[Saved entries]

>>>>

(* ===== verification/CoreApi.v ===== *)
(** * internal/coreapi: Core's mesh API

    The three handlers of Core (heartbeat, certificate renewal, config refresh) with
    everything they call in the package: the identity of a tunnel, self-heal and the
    re-assertion of addresses, the command channel with the accelerated drain, the choice of
    the signed groups, and the assembly of bundles. State: the columns used of enrollments,
    heartbeats and devices, the revocations and address tables of their own components, and
    one more component-owned part [c_world]. A groups column is the list its JSON text
    encodes. The allocator, the signer, the rollout engine, the release registries and the
    bundle's sources are services; JSON, PEM and cryptography are parameters. The ghost
    [c_signed] is the list of templates handed to the signer. *)

From S2P Require Import Prelude Db Bytes GoStrings Netip Policy AddrStore Nonce Jws Bundle DualControl Revocation Rollout Signer.
From stdpp Require Import prelude strings list relations.
From Stdlib Require Import ZArith Lia Ascii.
Open Scope Z_scope.

Inductive coerr : Type := C_AddrTaken | C_Service | C_Fault.
#[export] Instance coerr_db : DbError coerr := C_Fault.

Definition StatusIssued : string := "issued".
Definition CodeInvalidRequest : string := "invalid_request".
Definition CodeInvalidSignature : string := "invalid_signature".
Definition CodeAccountNotAllowed : string := "account_not_allowed".
Definition CodeSigningUnavailable : string := "signing_unavailable".
Definition CodeInternal : string := "internal".
Definition CmdRenew : string := "renew".
Definition CmdRestart : string := "restart".
Definition TypRenewRequest : string := "ncp-renew+jws".

(** The columns of enrollments Core and the device surface of the admin API use. *)
Record CRow : Type := mkCRow {
  cr_ID : Z;
  cr_DeviceName : string;
  cr_OverlayIP : string;
  cr_Status : string;
  cr_CertPEM : string;
  cr_Groups : list string;
  cr_DesiredGroups : list string;
  cr_GroupsGeneration : Z;
  cr_IssuedGeneration : Z;
  cr_Fingerprint : string;
  cr_CAFingerprint : string;
  cr_GOOS : string;
  cr_GOARCH : string;
  cr_ReductionPending : bool;
  cr_ReductionOldNotAfter : Z;
  cr_Ephemeral : bool;
}.

(** [Heartbeat] (its primary key is not used). *)
Record Beat : Type := mkBeat {
  bt_OverlayIP : string;
  bt_DeviceName : string;
  bt_PilotVersion : string;
  bt_NebulaVersion : string;
  bt_CertNotAfter : Z;
  bt_AppliedBundle : Z;
  bt_AppliedBlocklist : Z;
  bt_AppliedNebula : Z;
  bt_AppliedPilot : Z;
  bt_ClockOffsetMs : Z;
  bt_Health : string;
  bt_LastSeen : Z;
  bt_TrustedCAs : list string;
  bt_TrustedConfigKeys : list string;
}.

(** The reaper's columns of devices. *)
Record Mark : Type := mkMark { mk_Name : string; mk_ReapedAt : Z; mk_Reason : string }.

(** [wire.HeartbeatRequest] *)
Record HeartbeatRequest : Type := mkHBReq {
  hq_Type : string;
  hq_AppliedBundleVersion : Z;
  hq_AppliedBlocklistVersion : Z;
  hq_CertNotAfter : string;
  hq_PilotVersion : string;
  hq_PilotSHA256 : string;
  hq_NebulaVersion : string;
  hq_NebulaSHA256 : string;
  hq_GOOS : string;
  hq_GOARCH : string;
  hq_ClockOffsetMs : Z;
  hq_Health : string;
  hq_TrustedCAs : list string;
  hq_TrustedConfigKeys : list string;
}.

(** [wire.RenewRequest] *)
Record RenewRequest : Type := mkRenewReq { rq_Type : string; rq_Curve : string; rq_PublicKey : string }.

(** What a handler writes. A nil signer panics. *)
Inductive response : Type :=
| R_Error (code : string)
| R_Commands (cmds : list Command)
| R_Bundle (jws : string)
| R_Panic.

(** What [Signer.Issue] returns: the PEM, the fingerprint and the issuer. *)
Record Issued : Type := mkIssued { is_PEM : string; is_Fingerprint : string; is_Issuer : string }.

Definition CEntry : Type := string * string * string.

Record CStore (X : Type) : Type := mkCStore {
  crows : list CRow;
  cbeats : list Beat;
  cmarks : list Mark;
  c_rev : VStore;
  c_addr : Store;
  c_world : X;
  c_audit : list CEntry;
  c_signed : list Template;
}.
Arguments mkCStore {X}. Arguments crows {X}. Arguments cbeats {X}. Arguments cmarks {X}. Arguments c_rev {X}. Arguments c_addr {X}.
Arguments c_world {X}. Arguments c_audit {X}. Arguments c_signed {X}.

Section state.
Context {X : Type}.
Implicit Types s : CStore X.
Definition set_crows (l : list CRow) s : CStore X := mkCStore l (cbeats s) (cmarks s) (c_rev s) (c_addr s) (c_world s) (c_audit s) (c_signed s).
Definition set_cbeats (l : list Beat) s : CStore X := mkCStore (crows s) l (cmarks s) (c_rev s) (c_addr s) (c_world s) (c_audit s) (c_signed s).
Definition set_cmarks (l : list Mark) s : CStore X := mkCStore (crows s) (cbeats s) l (c_rev s) (c_addr s) (c_world s) (c_audit s) (c_signed s).
Definition set_addr (a : Store) s : CStore X := mkCStore (crows s) (cbeats s) (cmarks s) (c_rev s) a (c_world s) (c_audit s) (c_signed s).
Definition add_caudit (e : CEntry) s : CStore X :=
  mkCStore (crows s) (cbeats s) (cmarks s) (c_rev s) (c_addr s) (c_world s) (c_audit s ++ [e]) (c_signed s).
Definition log_signed (t : Template) s : CStore X :=
  mkCStore (crows s) (cbeats s) (cmarks s) (c_rev s) (c_addr s) (c_world s) (c_audit s) (c_signed s ++ [t]).
Definition update_rows (f : CRow -> bool) (g : CRow -> CRow) s : CStore X := set_crows (map (fun e => if f e then g e else e) (crows s)) s.
End state.

Definition with_status (st : string) (e : CRow) : CRow :=
  mkCRow (cr_ID e) (cr_DeviceName e) (cr_OverlayIP e) st (cr_CertPEM e) (cr_Groups e) (cr_DesiredGroups e) (cr_GroupsGeneration e)
    (cr_IssuedGeneration e) (cr_Fingerprint e) (cr_CAFingerprint e) (cr_GOOS e) (cr_GOARCH e) (cr_ReductionPending e) (cr_ReductionOldNotAfter e) (cr_Ephemeral e).
Definition with_arch (os arch : string) (e : CRow) : CRow :=
  mkCRow (cr_ID e) (cr_DeviceName e) (cr_OverlayIP e) (cr_Status e) (cr_CertPEM e) (cr_Groups e) (cr_DesiredGroups e) (cr_GroupsGeneration e)
    (cr_IssuedGeneration e) (cr_Fingerprint e) (cr_CAFingerprint e) os arch (cr_ReductionPending e) (cr_ReductionOldNotAfter e) (cr_Ephemeral e).
Definition with_prints (fp cafp : string) (e : CRow) : CRow :=
  mkCRow (cr_ID e) (cr_DeviceName e) (cr_OverlayIP e) (cr_Status e) (cr_CertPEM e) (cr_Groups e) (cr_DesiredGroups e) (cr_GroupsGeneration e)
    (cr_IssuedGeneration e) fp cafp (cr_GOOS e) (cr_GOARCH e) (cr_ReductionPending e) (cr_ReductionOldNotAfter e) (cr_Ephemeral e).
(** The groups write-back; [reduction] is the old expiry when groups were lost. *)
Definition with_groups (groups : list string) (gen : Z) (reduction : option Z) (e : CRow) : CRow :=
  mkCRow (cr_ID e) (cr_DeviceName e) (cr_OverlayIP e) (cr_Status e) (cr_CertPEM e) groups (cr_DesiredGroups e) (cr_GroupsGeneration e)
    gen (cr_Fingerprint e) (cr_CAFingerprint e) (cr_GOOS e) (cr_GOARCH e)
    (match reduction with Some _ => true | None => cr_ReductionPending e end) (match reduction with Some na => na | None => cr_ReductionOldNotAfter e end)
    (cr_Ephemeral e).

(** [Order("id DESC").First] under a WHERE clause. *)
Definition newer (f : CRow -> bool) (acc : option CRow) (e : CRow) : option CRow :=
  if f e then match acc with Some a => if cr_ID a <? cr_ID e then Some e else acc | None => Some e end else acc.
Definition newest (f : CRow -> bool) (l : list CRow) : option CRow := fold_left (newer f) l None.

Definition at_ip (ip : string) (e : CRow) : bool := bool_decide (cr_OverlayIP e = ip).
Definition issued_at (ip : string) (e : CRow) : bool := at_ip ip e && bool_decide (cr_Status e = StatusIssued).
Definition has_id (id : Z) (e : CRow) : bool := cr_ID e =? id.

(** [net.SplitHostPort]'s host. *)
Fixpoint index_byte (c : ascii) (s : string) : option nat :=
  match s with
  | "" => None
  | String d s => if decide (d = c) then Some 0%nat else S <$> index_byte c s
  end.
Fixpoint last_index_byte (c : ascii) (s : string) : option nat :=
  match s with
  | "" => None
  | String d s => match last_index_byte c s with Some i => Some (S i) | None => if decide (d = c) then Some 0%nat else None end
  end.
Definition colon : ascii := ":".
Definition has_byte (c : ascii) (s : string) : bool := bool_decide (is_Some (index_byte c s)).
Definition SplitHost (hostport : string) : option string :=
  match last_index_byte colon hostport with
  | None => None
  | Some i =>
      if HasPrefix hostport "[" then
        match index_byte "]" hostport with
        | None => None
        | Some e =>
            if decide (S e = i) then
              if has_byte "[" (drop_s 1 hostport) || has_byte "]" (drop_s (S e) hostport) then None else Some (take_s (e - 1) (drop_s 1 hostport))
            else None
        end
      else
        let host := take_s i hostport in
        if has_byte colon host || has_byte "[" hostport || has_byte "]" hostport then None else Some host
  end.

(** The source overlay address of a request. *)
Definition remote_ip (remoteAddr : string) : string := default remoteAddr (SplitHost remoteAddr).

(** ** The groups a renewal signs *)

Definition containsGroup (gs : list string) (g : string) : bool := bool_decide (g ∈ gs).

Fixpoint keep_go (result kept issued : list string) : list string * list string :=
  match issued with
  | [] => (result, kept)
  | g :: issued =>
      if IsReservedGroup g && negb (containsGroup result g) then keep_go (result ++ [g]) (kept ++ [g]) issued else keep_go result kept issued
  end.
Definition keepReservedGroups (issued desired : list string) : list string * list string :=
  if negb (GrantsReservedGroup issued) then (desired, []) else keep_go desired [] issued.

Definition groupsReduced (oldSet newSet : list string) : bool := existsb (fun o => negb (containsGroup newSet o)) oldSet.

(** ** The widening waves of an accelerated drain *)

Definition inDrainWave (overlayIP : string) (startedNS windowNS nowNS : Z) : bool :=
  if (startedNS <=? 0) || (windowNS <=? 0) then false
  else
    let elapsed := i64 (nowNS - startedNS) in
    if elapsed <? 0 then false
    else if windowNS <=? elapsed then true
    else
      let bucket := fnv32a 2166136261 overlayIP mod 100 in
      let admitted := Z.quot (i64 (elapsed * 100)) windowNS in
      bucket <=? admitted.

(** ** The services of other components *)

Definition tuple : Type := string * string * string.   (* version, SHA-256, URL *)
Definition no_tuple : tuple := ("", "", "").

(** [ReleaseSource]; [Lookup] answers [None] without an artifact for the platform. *)
Record ReleaseSource (X : Type) : Type := mkSource {
  rs_Lookup : Z -> string -> string -> M (CStore X) coerr (option tuple);
  rs_GenForSHA : string -> M (CStore X) coerr Z;
}.
(** The methods of [rollout.Engine]. *)
Record RolloutOps (X : Type) : Type := mkRolloutOps {
  ro_VersionFor : string -> M (CStore X) coerr (Z * bool);
  ro_BlocklistVersion : M (CStore X) coerr Z;
  ro_CommandFor : string -> string -> Z -> M (CStore X) coerr (option Command);   (* by lane *)
  ro_GenFor : string -> string -> M (CStore X) coerr (Z * bool);
  ro_FloorCatchupGen : string -> Z -> M (CStore X) coerr (Z * bool);
  ro_Evaluate : M (CStore X) coerr bool;
}.
(** [CADrainSource]; [DrainWave] answers the window when the CA is force-drained. *)
Record CADrainSource (X : Type) : Type := mkDrain {
  cd_ActiveFingerprint : M (CStore X) coerr string;
  cd_DrainWave : string -> M (CStore X) coerr (option (Z * Z));
}.
Record SignerOps (X : Type) : Type := mkSignerOps {
  sg_Issue : string -> Template -> M (CStore X) coerr Issued;
  sg_CurrentFingerprint : M (CStore X) coerr string;
  sg_BreakerOpen : M (CStore X) coerr bool;
}.
Arguments mkSource {X}. Arguments rs_Lookup {X}. Arguments rs_GenForSHA {X}.
Arguments mkRolloutOps {X}. Arguments ro_VersionFor {X}. Arguments ro_BlocklistVersion {X}. Arguments ro_CommandFor {X}. Arguments ro_GenFor {X}.
Arguments ro_FloorCatchupGen {X}. Arguments ro_Evaluate {X}.
Arguments mkDrain {X}. Arguments cd_ActiveFingerprint {X}. Arguments cd_DrainWave {X}.
Arguments mkSignerOps {X}. Arguments sg_Issue {X}. Arguments sg_CurrentFingerprint {X}. Arguments sg_BreakerOpen {X}.
(* ===== verification/CoreSafety.v ===== *)
(** * Core's mesh API under concurrency

    The steps the handlers take on the shared tables, and what holds of every answer under
    faults and arbitrary interference: which template a renewal hands to the signer, when a
    host heals itself, what a heartbeat records and which commands it returns. The services
    enter through the class [CoreServices]: they keep to their own tables. *)

From S2P Require Import Prelude Db Bytes GoStrings Netip Policy AddrStore Ipam Nonce Jws Bundle DualControl Revocation Rollout Signer CoreApi.
From stdpp Require Import prelude strings list relations gmap.
From Stdlib Require Import ZArith Lia.
Open Scope Z_scope.

(** What Core may do to an enrollment row: its identity, certificate and desired groups
    stay, the issued generation never goes back, the signed groups only change with a
    larger one, and the status only changes to issued. *)
Record row_ok (a b : CRow) : Prop := mkRowOk {
  ro_id : cr_ID b = cr_ID a;
  ro_name : cr_DeviceName b = cr_DeviceName a;
  ro_ip : cr_OverlayIP b = cr_OverlayIP a;
  ro_cert : cr_CertPEM b = cr_CertPEM a;
  ro_desired : cr_DesiredGroups b = cr_DesiredGroups a;
  ro_gen : cr_GroupsGeneration b = cr_GroupsGeneration a;
  ro_issued : cr_IssuedGeneration a <= cr_IssuedGeneration b;
  ro_groups : cr_Groups b <> cr_Groups a -> cr_IssuedGeneration a < cr_IssuedGeneration b;
  ro_status : cr_Status b = cr_Status a \/ cr_Status b = StatusIssued;
}.

Definition beat_ips {X} (s : CStore X) : list string := map bt_OverlayIP (cbeats s).

Record core_step {X} (s s' : CStore X) : Prop := mkCoreStep {
  co_rows : Forall2 row_ok (crows s) (crows s');
  co_revs : c_rev s' = c_rev s;
  co_beats : NoDup (beat_ips s) -> NoDup (beat_ips s');
}.

(** A service touches its own tables and the audit log only. *)
Record quiet_step {X} (s s' : CStore X) : Prop := mkQuiet {
  qs_rows : crows s' = crows s;
  qs_beats : cbeats s' = cbeats s;
  qs_revs : c_rev s' = c_rev s;
  qs_signed : c_signed s' = c_signed s;
}.

Lemma row_ok_refl e : row_ok e e.
Proof. split; try done. by left. Qed.

Lemma rows_refl l : Forall2 row_ok l l.
Proof. induction l; constructor; [apply row_ok_refl|done]. Qed.

Lemma rows_update f g l : (forall e, f e = true -> row_ok e (g e)) -> Forall2 row_ok l (map (fun e => if f e then g e else e) l).
Proof. intros H. induction l as [|e l IH]; cbn; constructor; [|done]. destruct (f e) eqn:E; [by apply H|apply row_ok_refl]. Qed.

Lemma update_step {X} f g (s : CStore X) : (forall e, f e = true -> row_ok e (g e)) -> core_step s (update_rows f g s).
Proof. intros H. split; [by apply rows_update|done|done]. Qed.

Lemma quiet_core {X} (s s' : CStore X) : quiet_step s s' -> core_step s s'.
Proof. intros []. unfold beat_ips. split; [rewrite qs_rows0; apply rows_refl|done|]. unfold beat_ips. by rewrite qs_beats0. Qed.

Lemma status_ok e : row_ok e (with_status StatusIssued e).
Proof. split; try done. by right. Qed.
Lemma arch_ok os arch e : row_ok e (with_arch os arch e).
Proof. split; try done. by left. Qed.
Lemma prints_ok fp ca e : row_ok e (with_prints fp ca e).
Proof. split; try done. by left. Qed.
Lemma groups_ok groups gen red e : cr_IssuedGeneration e < gen -> row_ok e (with_groups groups gen red e).
Proof. intros H. split; cbn; try done; [lia|by left]. Qed.
#[export] Hint Resolve row_ok_refl status_ok arch_ok prints_ok groups_ok : ncp.

Lemma upsert_ips b l : NoDup (map bt_OverlayIP l) -> NoDup (map bt_OverlayIP (upsert_beat b l)).
Proof.
  intros Hnd. unfold upsert_beat. destruct (existsb _ _) eqn:E.
  - assert (map bt_OverlayIP (map (fun x => if bool_decide (bt_OverlayIP x = bt_OverlayIP b) then b else x) l) = map bt_OverlayIP l) as ->; [|done].
    rewrite map_map. apply map_ext. intros x. destruct (bool_decide _) eqn:Eb; [|done]. by bool_split.
  - rewrite map_app. cbn. apply NoDup_app. split_and!; [done| |apply NoDup_singleton]. intros ip Hip ->%list_elem_of_singleton.
    apply list_elem_of_fmap in Hip as (x & Hx & Hin). eapply existsb_elem_false in E; [|exact Hin]. by bool_split.
Qed.

Lemma upsert_unique b l : b ∈ upsert_beat b l /\ forall x, x ∈ upsert_beat b l -> bt_OverlayIP x = bt_OverlayIP b -> x = b.
Proof.
  unfold upsert_beat. destruct (existsb _ _) eqn:E.
  - apply existsb_elem in E as (y & Hy & Ey). split.
    + apply list_elem_of_fmap. exists y. by rewrite Ey.
    + intros x (z & -> & Hz)%list_elem_of_fmap. destruct (bool_decide (bt_OverlayIP z = bt_OverlayIP b)) eqn:Ez; [done|]. bool_split. by intros.
  - split; [apply elem_of_app; right; by left|]. intros x [Hx| ->%list_elem_of_singleton]%elem_of_app Hip; [|done].
    eapply existsb_elem_false in E; [|exact Hx]. by bool_split.
Qed.

(** ** Confined services *)

Definition confined {X A} (m : M (CStore X) coerr A) : Prop := forall T R s, wpt T R quiet_step m (fun _ _ => True) s.
(* ===== verification/Fleet.v ===== *)
(** * internal/fleet: the health of the fleet from its heartbeats

    The per-device classification, its SQL twin (a predicate on a row), the summary and the
    rolled-up verdict. Durations and times are nanoseconds on 64 bits; [time.Time.Sub]
    saturates, the bind arguments of the SQL wrap. The rendered sentences (alert texts and a
    reason's detail) are not modelled. *)

From S2P Require Import Prelude Db Bytes GoStrings.
From stdpp Require Import prelude strings list sorting.
From Stdlib Require Import ZArith Lia.
Open Scope Z_scope.

(** [hb] *)
Record HRow : Type := mkHRow { hr_IP : string; hr_Name : string; hr_CertNotAfter : Z; hr_ClockOffsetMs : Z; hr_Health : string; hr_LastSeen : Z }.

Record Thresholds : Type := mkThresholds { th_ExpiryWindow : Z; th_StaleAfter : Z; th_ClockSkewMs : Z }.

Definition CondExpired : string := "expired".
Definition CondExpiring : string := "expiring".
Definition CondStale : string := "stale".
Definition CondClockSkewed : string := "clock_skewed".
Definition CondUnhealthy : string := "unhealthy".

Record conditions : Type := mkConditions { c_Expired : bool; c_Expiring : bool; c_Stale : bool; c_ClockSkewed : bool; c_Unhealthy : bool }.

Definition abs (n : Z) : Z := if n <? 0 then i64 (- n) else n.

Definition classify (certNotAfter lastSeen clockOffsetMs : Z) (health : string) (now : Z) (th : Thresholds) : conditions :=
  let expired := negb (certNotAfter =? 0) && (certNotAfter <? now) in
  mkConditions expired
    (negb expired && negb (certNotAfter =? 0) && (time_sub certNotAfter now <? th_ExpiryWindow th))
    ((0 <? th_StaleAfter th) && (th_StaleAfter th <? time_sub now lastSeen))
    ((0 <? th_ClockSkewMs th) && (th_ClockSkewMs th <? abs clockOffsetMs))
    (negb (bool_decide (health = "")) && negb (bool_decide (health = "ok"))).

Definition classify_row (now : Z) (th : Thresholds) (r : HRow) : conditions :=
  classify (hr_CertNotAfter r) (hr_LastSeen r) (hr_ClockOffsetMs r) (hr_Health r) now th.

(** [ConditionSQL]: the predicate of the WHERE clause. *)
Definition ConditionSQL (cond : string) (now : Z) (th : Thresholds) : option (HRow -> bool) :=
  if decide (cond = CondExpired) then Some (fun r => negb (hr_CertNotAfter r =? 0) && (hr_CertNotAfter r <? now))
  else if decide (cond = CondExpiring) then
    Some (fun r => negb (hr_CertNotAfter r =? 0) && (now <=? hr_CertNotAfter r) && (hr_CertNotAfter r <? i64 (now + th_ExpiryWindow th)))
  else if decide (cond = CondStale) then
    Some (if th_StaleAfter th <=? 0 then fun _ => false else fun r => hr_LastSeen r <? i64 (now - th_StaleAfter th))
  else if decide (cond = CondClockSkewed) then
    Some (if th_ClockSkewMs th <=? 0 then fun _ => false
          else fun r => (th_ClockSkewMs th <? hr_ClockOffsetMs r) || (hr_ClockOffsetMs r <? i64 (- th_ClockSkewMs th)))
  else if decide (cond = CondUnhealthy) then Some (fun r => negb (bool_decide (hr_Health r = "")) && negb (bool_decide (hr_Health r = "ok")))
  else None.

Definition conditionLink (code : string) : string :=
  if decide (code = "CERTS_EXPIRED") then "/devices?condition=" +:+ CondExpired
  else if decide (code = "CERTS_EXPIRING") then "/devices?condition=" +:+ CondExpiring
  else if decide (code = "HOSTS_STALE") then "/devices?condition=" +:+ CondStale
  else if decide (code = "CLOCK_SKEWED") then "/devices?condition=" +:+ CondClockSkewed
  else if decide (code = "HOSTS_UNHEALTHY") then "/devices?condition=" +:+ CondUnhealthy
  else "".

(** [Device], of the at-risk list. *)
Record FDevice : Type := mkFDevice { fd_Row : HRow; fd_Reasons : list string }.

(** [Report]; its alerts are rendered from the counts. *)
Record Report : Type := mkFReport {
  f_Total : Z; f_Expired : Z; f_ExpiringSoon : Z; f_Stale : Z; f_ClockSkewed : Z; f_Unhealthy : Z; f_AtRisk : list FDevice;
}.

Definition HasAlerts (r : Report) : bool := (0 <? f_Expired r) || (0 <? f_ExpiringSoon r) || (0 <? f_Stale r).

Definition one (b : bool) : Z := if b then 1 else 0.
Definition tag (b : bool) (s : string) : list string := if b then [s] else [].

(** The body of the loop of [Summarize]. *)
Definition summarize_row (now : Z) (th : Thresholds) (rep : Report) (r : HRow) : Report :=
  let c := classify_row now th r in
  let reasons := tag (c_Expired c) CondExpired ++ tag (c_Expiring c) CondExpiring ++ tag (c_Stale c) CondStale in
  mkFReport (f_Total rep) (f_Expired rep + one (c_Expired c)) (f_ExpiringSoon rep + one (c_Expiring c)) (f_Stale rep + one (c_Stale c))
    (f_ClockSkewed rep + one (c_ClockSkewed c)) (f_Unhealthy rep + one (c_Unhealthy c))
    (if decide (reasons = []) then f_AtRisk rep else f_AtRisk rep ++ [mkFDevice r reasons]).

(** Worst first; the order of equal expiries is one of those [sort.Slice] may choose. *)
Definition sooner (a b : FDevice) : Prop := hr_CertNotAfter (fd_Row a) <= hr_CertNotAfter (fd_Row b).
#[export] Instance sooner_dec a b : Decision (sooner a b).
Proof. unfold sooner. apply _. Defined.

Definition Summarize (rows : list HRow) (now : Z) (th : Thresholds) : Report :=
  let rep := fold_left (summarize_row now th) rows (mkFReport (Z.of_nat (length rows)) 0 0 0 0 0 []) in
  mkFReport (f_Total rep) (f_Expired rep) (f_ExpiringSoon rep) (f_Stale rep) (f_ClockSkewed rep) (f_Unhealthy rep) (merge_sort sooner (f_AtRisk rep)).

(** [Generate], over any store with a heartbeats table. *)
Definition Generate {St E} `{!DbError E} (beats : St -> list HRow) (now : Z) (th : Thresholds) : M St E Report :=
  rows ← query beats;
  mret (Summarize rows now th).

Inductive Severity : Type := SevInfo | SevDegraded | SevCritical.
Inductive Status : Type := StatusHealthy | StatusDegraded | StatusCritical.
Inductive AuditState : Type := AuditOK | AuditTampered | AuditUnavailable.
#[export] Instance Severity_eq_dec : EqDecision Severity.
Proof. solve_decision. Defined.
#[export] Instance Status_eq_dec : EqDecision Status.
Proof. solve_decision. Defined.
#[export] Instance AuditState_eq_dec : EqDecision AuditState.
Proof. solve_decision. Defined.

Record Reason : Type := mkReason { re_Code : string; re_Severity : Severity; re_Count : Z; re_Link : string }.
Record Health : Type := mkHealth { he_Status : Status; he_Reasons : list Reason }.

Definition sevRank (s : Severity) : Z := match s with SevCritical => 3 | SevDegraded => 2 | SevInfo => 1 end.

(** The closure [add]. *)
Definition add (b : bool) (sev : Severity) (code : string) (count : Z) : list Reason :=
  if b then [mkReason code sev count (conditionLink code)] else [].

<<<<

■ What you should do
Show every line from the entries that includes the word "stdpp".

■ Result for this exercise
From stdpp Require Import prelude strings list relations.
From stdpp Require Import prelude strings list relations gmap.
From stdpp Require Import prelude strings list sorting.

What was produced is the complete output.